FDA Seeks Reliable Patient Information to Support Regulatory Decisions

Article

Applied Clinical Trials

As FDA continues to advance the role of patients in designing clinical trials with meaningful and accurate endpoints, it is seeking more input from stakeholders on how best to identify clinical outcomes most important to patients and caregivers.

As FDA continues to advance the role of patients in designing clinical trials with meaningful and accurate endpoints, it is seeking more input from stakeholders on how best to identify clinical outcomes most important to patients and caregivers. The aim is to reduce uncertainty about the reliability of patient reported outcomes (PROs) and encourage the sustained use of patient experience data in drug development. More consistent standards and new FDA guidances should make it “standard practice” to incorporate patient experience in drug development and regulatory decision making, says Theresa Mullin, Associate Director for Strategic Initiatives, who heads up the Patient-Focused Drug Development (PFDD) program at the Center for Drug  Evaluation and Research (CDER). 

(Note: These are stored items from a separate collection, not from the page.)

Lemma normalized_object raw t : exists kvs, normalizeRecentSummaryJSON raw t = marshal (AObject kvs) /\ summary_object kvs
  /\ forall candidate obj, candidate_of (unwrap_summary raw) = Some candidate -> unmarshal_map candidate = Some obj ->
       is_Some (map_get "msg" obj) -> forall k v, map_get k obj = Some v -> map_get k kvs = Some v.
Proof.
  unfold normalizeRecentSummaryJSON. destruct (candidate_of (unwrap_summary raw)) as [c|]; cbn [mbind option_bind].
  2:{ destruct (fallback_object (unwrap_summary raw) t) as (kvs & -> & Hk). by exists kvs. }
  destruct (unmarshal_map c) as [obj|] eqn:Hobj.
  2:{ destruct (fallback_object (unwrap_summary raw) t) as (kvs & -> & Hk). exists kvs. split_and!; [done..|].
      intros c' obj [= <-] Ho. congruence. }
  pose proof (unmarshal_fits c obj Hobj) as Hfit. destruct (decide (is_Some (map_get "msg" obj))) as [Hm|Hm].
  2:{ destruct (fallback_object (unwrap_summary raw) t) as (kvs & -> & Hk). exists kvs. split_and!; [done..|].
      intros c' obj' [= <-] Ho Hm'. congruence. }
  destruct (decide (is_Some (map_get "updateTime" obj))) as [Hu|Hu].
  - exists obj. split_and!; [done..|]. intros c' obj' [= <-] Ho _ k v Hk. congruence.
  - exists (map_set "updateTime" (AInt t) obj). split_and!; [done| |].
    + split_and!; [by apply fits_map_set | by rewrite map_get_set_ne | by rewrite map_get_set_eq; eexists].
    + intros c' obj' [= <-] Ho _ k v Hk. assert (obj' = obj) as -> by congruence.
      rewrite map_get_set_ne; [done|]. intros ->. destruct Hu. by eexists.
Qed.
End summary_text.

(** ** What a call does to the world around it *)

(** [m] moves the world along [R]. *)
Definition follows {D A} (R : relation (world D)) (m : M D A) : Prop := forall w, R w (m w).2.

Section follows_rules.
Context {D : Type} (R : relation (world D)) `{!PreOrder R}.
Hypothesis R_tick : forall w, R w (tick w).

Lemma follows_ret {A} (a : A) : follows R (mret a).
Proof. intros w. reflexivity. Qed.
Lemma follows_throw {A} e : follows R (throw (A := A) e).
Proof. intros w. reflexivity. Qed.
Lemma follows_now : follows R now.
Proof. intros w. apply R_tick. Qed.
Lemma follows_remote {A} (f : nat -> outcome A) : follows R (remote f).
Proof. intros w. apply R_tick. Qed.
Lemma follows_exists k : follows R (redis_exists k).
Proof. intros w. unfold redis_exists. case_match; apply R_tick. Qed.
Lemma follows_bind {A B} (m : M D A) (f : A -> M D B) : follows R m -> (forall a, follows R (f a)) -> follows R (m ≫= f).
Proof.
  intros Hm Hf w. unfold mbind, M_bind. pose proof (Hm w) as H1. destruct (m w) as [[a|e] w']; simpl in *; [|done].
  etransitivity; [exact H1 | apply Hf].
Qed.
Lemma follows_map_err {A} g (m : M D A) : follows R m -> follows R (map_err g m).
Proof. intros Hm w. unfold map_err. specialize (Hm w). by destruct (m w) as [[a|e] w']. Qed.
Lemma follows_attempt {A} (m : M D A) : follows R m -> follows R (attempt m).
Proof. done. Qed.
End follows_rules.

(** What a conversation may do: ask the model what satisfies [P], send mails, and write
    texts to Redis.  No key goes away, and none becomes a sorted set. *)
Definition talks (P : chat_request -> Prop) (w w' : world agent_db) : Prop :=
  w_fault w' = w_fault w /\ w_clock w' = w_clock w
  /\ summary_queue (w_db w') = summary_queue (w_db w) /\ unsettled (w_db w') = unsettled (w_db w)
  /\ (forall k, is_Some (w_redis w !! k) -> is_Some (w_redis w' !! k))
  /\ (forall k z, w_redis w' !! k = Some (RZset z) -> w_redis w !! k = Some (RZset z))
  /\ exists reqs, asked (w_db w') = asked (w_db w) ++ reqs /\ Forall P reqs.

#[export] Instance talks_preorder P : PreOrder (talks P).
Proof.
  split.
  - intros w. split_and!; try done. exists []. by rewrite app_nil_r.
  - intros w1 w2 w3 (Ha & Hb & Hc & Hd & He & Hf & r1 & Hr1 & Hp1) (Ha' & Hb' & Hc' & Hd' & He' & Hf' & r2 & Hr2 & Hp2).
    split_and!; try congruence; [auto|auto|]. exists (r1 ++ r2). rewrite Hr2, Hr1, <- app_assoc. split; [done|]. by apply Forall_app.
Qed.

Lemma talks_weaken (P Q : chat_request -> Prop) w w' : (forall r, P r -> Q r) -> talks P w w' -> talks Q w w'.
Proof.
  intros Himp (Ha & Hb & Hc & Hd & He & Hf & r & Hr & Hp). split_and!; try done. exists r. split; [done|].
  eapply Forall_impl; eauto.
Qed.

Section talking.
Context (P : chat_request -> Prop).

Lemma talks_tick w : talks P w (tick w).
Proof. split_and!; try done. exists []. by rewrite app_nil_r. Qed.
Lemma talks_set k v : follows (talks P) (redis_set k v).
Proof.
  intros w. unfold redis_set. case_match; [apply talks_tick|]. split_and!; try done; cbn.
  - intros k' Hk. destruct (decide (k = k')) as [->|Hne]; [rewrite lookup_insert_eq; by eexists | by rewrite lookup_insert_ne].
  - intros k' z. destruct (decide (k = k')) as [->|Hne]; [by rewrite lookup_insert_eq | by rewrite lookup_insert_ne].
  - exists []. by rewrite app_nil_r.
Qed.
Lemma talks_mail m : follows (talks P) (note (add_mail m)).
Proof. intros w. split_and!; try done. exists []. by rewrite app_nil_r. Qed.
Lemma talks_asked r : P r -> follows (talks P) (note (add_asked r)).
Proof. intros Hr w. split_and!; try done. exists [r]. split; [done | by repeat constructor]. Qed.
End talking.

Create HintDb talks.
#[export] Hint Resolve talks_set talks_mail talks_asked : talks.
Ltac follows_step :=
  lazymatch goal with
  | |- forall _, _ => intros ?
  | |- follows _ (mret _) => apply follows_ret, _
  | |- follows _ (throw _) => apply follows_throw, _
  | |- follows _ now => apply follows_now, talks_tick
  | |- follows _ (remote _) => apply follows_remote, talks_tick
  | |- follows _ (redis_exists _) => apply follows_exists, talks_tick
  | |- follows _ (mbind _ _) => apply follows_bind; [apply _| |]
  | |- follows _ (map_err _ _) => apply follows_map_err
  | |- follows _ (attempt _) => apply follows_attempt
  | |- follows _ (match _ with _ => _ end) => case_match
  | |- follows _ ?m => first [solve [eauto with talks] | unfold_head m; cbn zeta beta]
  end.
Ltac solve_follows := repeat follows_step.

(** ** Conversations *)

Definition tools_talk (P : chat_request -> Prop) (tools : list agent_tool) : Prop :=
  forall t, t ∈ tools -> forall args, follows (talks P) (at_AiInterface t args).

Lemma find_tool_in name tools t : find_tool name tools = Some t -> t ∈ tools.
Proof.
  unfold find_tool. intros Ht. assert (t ∈ where_ (fun t => bool_decide (at_Name t = name)) tools) as Hin.
  { destruct (where_ _ tools); [done|]. injection Ht as ->. set_solver. }
  by apply elem_of_where in Hin as [].
Qed.

(** A request of a conversation that began with these texts. *)
Definition begun (texts : list string) (r : chat_request) : Prop :=
  exists more, aq_Messages r = toCompatMessages texts ++ more.

Section conversations.
Context `{ChatServer} (c : chat_cfg) (tools : list agent_tool).

Lemma talks_create P req : P req -> follows (talks P) (createChatCompletion c req).
Proof. intros Hr. unfold createChatCompletion. solve_follows. Qed.

Lemma talks_run_tools P calls : tools_talk P tools -> follows (talks P) (run_tools tools calls).
Proof.
  intros Ht. induction calls as [|x calls IH]; cbn [run_tools]; [solve_follows|].
  destruct (find_tool (tc_Name x) tools) as [t|] eqn:E; [|solve_follows]. apply find_tool_in in E.
  apply follows_bind; [apply _|by apply Ht|]. intros m. apply follows_bind; [apply _|exact IH|]. solve_follows.
Qed.

Lemma talks_loop P fuel : forall messages final, tools_talk P tools ->
  (forall req, (exists more, aq_Messages req = messages ++ more) -> P req) ->
  follows (talks P) (chat_loop c tools fuel messages final).
Proof.
  induction fuel as [|fuel IH]; intros messages final Ht Hp; cbn [chat_loop]; [solve_follows|].
  apply follows_bind; [apply _|apply talks_create, Hp; exists []; by rewrite app_nil_r|]. intros resp.
  destruct (ar_Choices resp) as [|first rest]; [solve_follows|]. cbv zeta. case_decide; [solve_follows|].
  apply follows_bind; [apply _|by apply talks_run_tools|]. intros replies. apply IH; [done|].
  intros req [more Hm]. apply Hp. rewrite Hm, <- app_assoc. by eexists.
Qed.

To advance this initiative, FDA officials will discuss best practices for collecting comprehensive and representative patient input, methods for identifying what’s most important to patients, and selection of fit-for-purpose clinical outcomes assessments (COAs) with patients, sponsors, the research community, and others at a public meeting October 15-16, 2018 [see https://www.fda.gov/Drugs/NewsEvents/ucm607276.htm for workshop details]. The aim is to advance a series of PFDD guidances, Mullin explained at a recent conference on “Advancing the Science of Study Endpoints” sponsored by the Drug Information Association. The meeting addressed the complexities of developing appropriate patient-focused endpoints in clinical trials, including how measures may evolve during development and the use of exit interviews to gain useful input on PROs.

Mullin described at the DIA conference how FDA is developing four methodological PFDD guidance documents to clarify how to collect and submit patient experience data, as authorized by the 21st Century Cures Act to help advance medical product development and regulatory decision making [see https://www.fda.gov/Drugs/DevelopmentApprovalProcess/ucm610279.htm]. She emphasized the importance of patient input in supporting benefit-risk assessment in FDA regulatory decisions, and how that may vary related to the severity and burden of disease and the availability of treatment. FDA also is developing a compendium of COAs to provide basic information on what outcome assessments have been used in studies or have been qualified for potential use to further support the development of measures and tools that can systematically capture key data during clinical trials. 

To help stakeholders prepare for the October public meeting, FDA has issued two discussion documents and background information on methods for identifying what’s most important to patients [see https://www.fda.gov/downloads/Drugs/NewsEvents/UCM620707.pdf] and on developing fit-for-purpose COAs [see https://www.fda.gov/downloads/Drugs/NewsEvents/UCM620708.pdf]. Another public workshop in 2019 will aim to gather recommendations from patients and caregivers on ways to enhance engagement in clinical trials.

 

Jill Wechsler is the Washington Correspondent for Applied Clinical Trials.